**Exercise requirements**
Please print the entries below exactly, from the line with "- simpl. intros [= <- <- <-]. unfold" through the line with "exists waiting, w.", including both of those lines and leaving out all others.

---------------

(** X6 on the batch of Alice and Dave, received in input order and in
    reverse. *)
Lemma arrival_order_irrelevant_witness :
  ∃ l1 l2 ws1 ws2,
    PrepareBatchPayments (Demo.env Demo.sender false)
      (World.walletState Demo.world) "SSEED"
      [Demo.pay "Alice" "5"; Demo.pay "Dave" "5"] (BuildSchedule [] [])
      = Ret (l1, None, ws1) ∧
    PrepareBatchPayments (Demo.env Demo.sender false)
      (World.walletState Demo.world) "SSEED"
      [Demo.pay "Alice" "5"; Demo.pay "Dave" "5"] (BuildSchedule [] [1%nat])
      = Ret (l2, None, ws2) ∧
    ws1 = ws2.
Proof.
  eassert (PrepareBatchPayments (Demo.env Demo.sender false)
             (World.walletState Demo.world) "SSEED"
             [Demo.pay "Alice" "5"; Demo.pay "Dave" "5"] (BuildSchedule [] [])
           = Ret (_, None, _)) as H1 by (vm_compute; reflexivity).
  eassert (PrepareBatchPayments (Demo.env Demo.sender false)
             (World.walletState Demo.world) "SSEED"
             [Demo.pay "Alice" "5"; Demo.pay "Dave" "5"]
             (BuildSchedule [] [1%nat])
           = Ret (_, None, _)) as H2 by (vm_compute; reflexivity).
  do 4 eexists. split; [exact H1|]. split; [exact H2|].
  exact (proj1 (arrival_order_irrelevant _ _ _ _ _ _ _ _ _ _ _ _ _ H1 H2)).
Defined.

(** ** What the submit loop does to the world *)

Lemma submitOne_world env senderAccountID i m waiting w :
  let w1 := (submitOne env senderAccountID i m waiting w).2 in
  let ws := World.walletState w in
  let ws1 := World.walletState w1 in
  (World.clock w < World.clock w1)%nat ∧
  World.chats w1 = World.chats w ∧
  WalletState.seqno ws1 = WalletState.seqno ws ∧
  WalletState.pendingTxs ws1
    = WalletState.pendingTxs ws
      ++ (registered senderAccountID <$> okEntries [m]) ∧
  WalletState.submitted ws1
    = WalletState.submitted ws ++ (okEntries [m] ≫= submissionOf).
Proof.
  unfold submitOne, submitBatchTx, makeResultError, timeNow, AddPendingTx,
    logSubmission, withWalletState, submissionOf, registered, okEntries.
  rewrite filter_cons, filter_nil.
  destruct (MiniPrepared.Error m) as [e|] eqn:He.
  - rewrite decide_False by done. simpl.
    rewrite !app_nil_r. repeat split; lia.
  - rewrite decide_True by done. simpl.
    destruct (MiniPrepared.Direct m) as [d|], (MiniPrepared.Relay m) as [r|];
      simpl; repeat case_match; simplify_eq/=;
      rewrite ?app_nil_r; repeat split; lia.
Qed.

Lemma submitOne_entry env senderAccountID i m waiting w :
  let out := submitOne env senderAccountID i m waiting w in
  let bp := out.1.1 in
  BatchPaymentResult.StartTime bp = now env (World.clock w) ∧
  (BatchPaymentResult.Status bp = PaymentStatus_PENDING →
   BatchPaymentResult.EndTime bp = 0 ∧ BatchPaymentResult.Error bp = None) ∧
  (is_Some (BatchPaymentResult.Error bp) →
   BatchPaymentResult.Status bp = PaymentStatus_ERROR) ∧
  (BatchPaymentResult.Status bp ≠ PaymentStatus_PENDING →
   ∃ k, BatchPaymentResult.EndTime bp = now env k ∧
        (World.clock w < k < World.clock out.2)%nat) ∧
  (size out.1.2 ≤ S (size waiting))%nat.
Proof.
  unfold submitOne, submitBatchTx, makeResultError, timeNow, AddPendingTx,
    logSubmission, withWalletState.
  destruct (MiniPrepared.Error m) as [e|] eqn:He; simpl.
  { repeat split; try done; try lia.
    intros _. exists (S (World.clock w)). split; [done|lia]. }
  assert (∀ tx, size (<[tx:=i]> waiting) ≤ S (size waiting))%nat as Hsize.
  { intros tx. rewrite map_size_insert. destruct (waiting !! tx); simpl; lia. }
  destruct (MiniPrepared.Direct m) as [d|], (MiniPrepared.Relay m) as [r|];
    simpl; repeat case_match; simplify_eq/=;
    (split; [done|]); (split; [by intros|]); (split; [by intros [? ?]|]);
    (split; [|by (apply Hsize || lia)]);
    intros Hne; try done;
    exists (S (S (World.clock w))); (split; [done|lia]).
Qed.

Lemma okEntries_cons m ms : okEntries (m :: ms) = okEntries [m] ++ okEntries ms.
Proof. unfold okEntries. by rewrite <- filter_app. Qed.

Lemma submitLoop_world env senderAccountID ms :
  ∀ i resultList waiting w resultList' waiting' w',
  submitLoop env senderAccountID (Some <$> ms) i resultList waiting w
    = inr (resultList', waiting', w') →
  (World.clock w + length ms ≤ World.clock w')%nat ∧
  World.chats w' = World.chats w ∧
  WalletState.seqno (World.walletState w')
    = WalletState.seqno (World.walletState w) ∧
  WalletState.pendingTxs (World.walletState w')
    = WalletState.pendingTxs (World.walletState w)
      ++ (registered senderAccountID <$> okEntries ms) ∧
  WalletState.submitted (World.walletState w')
    = WalletState.submitted (World.walletState w)
      ++ (okEntries ms ≫= submissionOf) ∧
  (size waiting' ≤ size waiting + length ms)%nat.
Proof.
  induction ms as [|m ms IH]; intros i rl waiting w rl' waiting' w'.
  - simpl. intros [= <- <- <-]. unfold okEntries. simpl.
    rewrite !app_nil_r. repeat split; lia.
  - rewrite fmap_cons. simpl.
    pose proof (submitOne_world env senderAccountID i m waiting w)
      as (Hc & Hch & Hsq & Hpt & Hsb).
    pose proof (submitOne_entry env senderAccountID i m waiting w)
      as (_ & _ & _ & _ & Hsz).
    destruct (submitOne env senderAccountID i m waiting w) as [[bp wt1] w1].
    simpl in *. intros Hloop.
    destruct (IH _ _ _ _ _ _ _ Hloop) as (Hc' & Hch' & Hsq' & Hpt' & Hsb' & Hsz').
    rewrite okEntries_cons, fmap_app, bind_app.
    rewrite Hpt', Hsb', Hpt, Hsb, !app_assoc.
    repeat split; [lia|congruence|congruence|lia].
Qed.

Lemma submitLoop_entries env senderAccountID ms :
  ∀ i resultList waiting w resultList' waiting' w',
  length resultList = (i + length ms)%nat →
  submitLoop env senderAccountID (Some <$> ms) i resultList waiting w
    = inr (resultList', waiting', w') →
  (∀ j, (j < i)%nat → resultList' !! j = resultList !! j) ∧
  ∀ k m, ms !! k = Some m →
    ∃ waiting0 w0,
      resultList' !! (i + k)%nat
        = Some (submitOne env senderAccountID (i + k) m waiting0 w0).1.1 ∧
      (World.clock w ≤ World.clock w0)%nat ∧
      (World.clock (submitOne env senderAccountID (i + k) m waiting0 w0).2
       ≤ World.clock w')%nat.
Proof.
  induction ms as [|m ms IH]; intros i rl waiting w rl' waiting' w' Hlen.
  - simpl. intros [= <- <- <-]. split; [done|]. by intros k m Hk.
  - rewrite fmap_cons. simpl. simpl in Hlen.
    pose proof (submitOne_world env senderAccountID i m waiting w) as (Hc & _).
    destruct (submitOne env senderAccountID i m waiting w)
      as [[bp wt1] w1] eqn:Hone.
    simpl in Hc. intros Hloop.
    pose proof (submitLoop_world _ _ _ _ _ _ _ _ _ _ Hloop) as (Hc' & _).
    destruct (IH (S i) (<[i:=bp]> rl) wt1 w1 rl' waiting' w') as [Hpre Hres];
      [rewrite length_insert; lia|done|].
    split.
    + intros j Hj. rewrite Hpre by lia. by rewrite list_lookup_insert_ne by lia.
    + intros [|k] m' Hm'; simpl in Hm'.
      * injection Hm' as <-. exists waiting, w.
        rewrite Nat.add_0_r, Hone, Hpre by lia.
        rewrite list_lookup_insert_eq by lia. simpl. split; [done|]. lia.
      * destruct (Hres k m' Hm') as (wt0 & w0 & Hr & Hc0 & Hc1).
        exists wt0, w0.
        replace (i + S k)%nat with (S i + k)%nat by lia.
        split; [done|]. split; lia.
Qed.

(** ** What the wait loop does *)

(** One turn of the wait loop either changes no result, or applies a
    status update to the one result its transaction id is filed under. *)
Lemma waitStep_cases env st ev st' :
  waitStep env st ev = Ret st' →
  World.walletState (WaitState.world st')
    = World.walletState (WaitState.world st) ∧
  (WaitState.resultList st' = WaitState.resultList st ∧
   WaitState.waiting st' = WaitState.waiting st ∧
   WaitState.waitingCount st' = WaitState.waitingCount st ∧
   WaitState.world st' = WaitState.world st ∧
   (∀ tx s, ev = Update tx s → WaitState.waiting st !! tx = None) ∨
   ∃ tx s k r,
     ev = Update tx s ∧ WaitState.waiting st !! tx = Some k ∧
     WaitState.resultList st !! k = Some r ∧
     WaitState.resultList st'
       = <[k := applyUpdate env (WaitState.world st) s r]>
           (WaitState.resultList st) ∧
     WaitState.waiting st'
       = (if decide (s ≠ PaymentStatus_PENDING)
          then delete tx (WaitState.waiting st) else WaitState.waiting st) ∧
     WaitState.waitingCount st'
       = (if decide (s ≠ PaymentStatus_PENDING)
          then wrap64 (WaitState.waitingCount st - 1)
          else WaitState.waitingCount st) ∧
     WaitState.timedOut st' = WaitState.timedOut st ∧
     World.chats (WaitState.world st')
       = World.chats (WaitState.world st)
         ++ (if decide (s = PaymentStatus_COMPLETED)
             then [(BatchPaymentResult.Username r, tx)] else []) ∧
     World.clock (WaitState.world st')
       = (if decide (s ≠ PaymentStatus_PENDING)
          then S (World.clock (WaitState.world st))
          else World.clock (WaitState.world st))).
Proof.
  destruct ev as [expired|tx s]; simpl.
  { intros [= <-]. simpl. split; [done|]. left. by repeat split. }
  destruct (WaitState.waiting st !! tx) as [k|] eqn:Hk.
  2: { intros [= <-]. split; [done|]. left. repeat split; try done.
       by intros ?? [= <- <-]. }
  destruct (WaitState.resultList st !! k) as [r|] eqn:Hr; [|done].
  unfold applyUpdate, timeNow.
  destruct (decide (s ≠ PaymentStatus_PENDING)) as [Hs|Hs];
    destruct (decide (s = PaymentStatus_COMPLETED)) as [Hc|Hc];
    simpl; intros [= <-]; simpl; (split; [done|]); right;
    exists tx, s, k, r; repeat split; try done;
    repeat case_decide; simplify_eq; rewrite ?app_nil_r; done.
Qed.

Lemma waitStep_world env st ev st' :
  waitStep env st ev = Ret st' →
  World.walletState (WaitState.world st')
    = World.walletState (WaitState.world st) ∧
  (World.clock (WaitState.world st) ≤ World.clock (WaitState.world st'))%nat.
Proof.
  intros Hstep. destruct (waitStep_cases _ _ _ _ Hstep)
    as (Hws & [(_ & _ & _ & -> & _)|(tx & s & k & r & _ & _ & _ & _ & _ & _ & _ & _ & Hc)]).
  - done.
  - split; [done|]. rewrite Hc. case_decide; lia.
Qed.

Lemma waitRun_world env st evs st' :
  waitRun env st evs st' →
  World.walletState (WaitState.world st')
    = World.walletState (WaitState.world st) ∧
  (World.clock (WaitState.world st) ≤ World.clock (WaitState.world st'))%nat.
Proof.
  induction 1 as [st|st ev st1 evs st' _ Hstep _ [IHws IHc]]; [done|].
  destruct (waitStep_world _ _ _ _ Hstep) as [Hws Hc].
  split; [congruence|lia].
Qed.
(** * Sales-Bot: the campaign engine (Scheduler.py) and the response
    endpoint (app.py), embedded as state-passing programs over an explicit
    world (files, timer queue, clock, mail outbox, console).

    A Python function becomes a computation in a state and exception
    monad; a [dict] becomes a finite map, and a record reached through
    two lists (the contacts and the pending contacts of a campaign run)
    is addressed by its position in the list that owns it.  The libraries
    that the programs call are parameters, gathered in one class, with a
    small concrete instance to run the programs on examples. *)

From stdpp Require Import base option list gmap strings pretty.
From Stdlib Require Import ZArith Lia Ascii DecimalPos DecimalZ PrimFloat FloatOps Uint63 SpecFloat.

Open Scope string_scope.
Open Scope list_scope.

(** ** Python values held by the two stores

    The stores are JSON arrays of flat objects (spec, sections 3 and 6): a
    field is an integer, a string or null.  A record is a Python [dict], so
    a finite map with extensional equality; a collection is a Python [list]. *)

Inductive value :=
| VNone
| VInt (z : Z)
| VStr (s : string).

Global Instance value_eq_dec : EqDecision value.
Proof. solve_decision. Defined.

Abbreviation dict := (gmap string value).

(** [str(v)], as an f-string renders a field. *)
Definition str (v : value) : string :=
  match v with
  | VNone => "None"
  | VInt z => pretty z
  | VStr s => s
  end.

(** [d.get(k, dflt)] *)
Definition dict_get (d : dict) (k : string) (dflt : value) : value :=
  default dflt (d !! k).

---------------

**Result below**
  - simpl. intros [= <- <- <-]. unfold okEntries. simpl.
    rewrite !app_nil_r. repeat split; lia.
  - rewrite fmap_cons. simpl.
    pose proof (submitOne_world env senderAccountID i m waiting w)
      as (Hc & Hch & Hsq & Hpt & Hsb).
    pose proof (submitOne_entry env senderAccountID i m waiting w)
      as (_ & _ & _ & _ & Hsz).
    destruct (submitOne env senderAccountID i m waiting w) as [[bp wt1] w1].
    simpl in *. intros Hloop.
    destruct (IH _ _ _ _ _ _ _ Hloop) as (Hc' & Hch' & Hsq' & Hpt' & Hsb' & Hsz').
    rewrite okEntries_cons, fmap_app, bind_app.
    rewrite Hpt', Hsb', Hpt, Hsb, !app_assoc.
    repeat split; [lia|congruence|congruence|lia].
Qed.

Lemma submitLoop_entries env senderAccountID ms :
  ∀ i resultList waiting w resultList' waiting' w',
  length resultList = (i + length ms)%nat →
  submitLoop env senderAccountID (Some <$> ms) i resultList waiting w
    = inr (resultList', waiting', w') →
  (∀ j, (j < i)%nat → resultList' !! j = resultList !! j) ∧
  ∀ k m, ms !! k = Some m →
    ∃ waiting0 w0,
      resultList' !! (i + k)%nat
        = Some (submitOne env senderAccountID (i + k) m waiting0 w0).1.1 ∧
      (World.clock w ≤ World.clock w0)%nat ∧
      (World.clock (submitOne env senderAccountID (i + k) m waiting0 w0).2
       ≤ World.clock w')%nat.
Proof.
  induction ms as [|m ms IH]; intros i rl waiting w rl' waiting' w' Hlen.
  - simpl. intros [= <- <- <-]. split; [done|]. by intros k m Hk.
  - rewrite fmap_cons. simpl. simpl in Hlen.
    pose proof (submitOne_world env senderAccountID i m waiting w) as (Hc & _).
    destruct (submitOne env senderAccountID i m waiting w)
      as [[bp wt1] w1] eqn:Hone.
    simpl in Hc. intros Hloop.
    pose proof (submitLoop_world _ _ _ _ _ _ _ _ _ _ Hloop) as (Hc' & _).
    destruct (IH (S i) (<[i:=bp]> rl) wt1 w1 rl' waiting' w') as [Hpre Hres];
      [rewrite length_insert; lia|done|].
    split.
    + intros j Hj. rewrite Hpre by lia. by rewrite list_lookup_insert_ne by lia.
    + intros [|k] m' Hm'; simpl in Hm'.
      * injection Hm' as <-. exists waiting, w.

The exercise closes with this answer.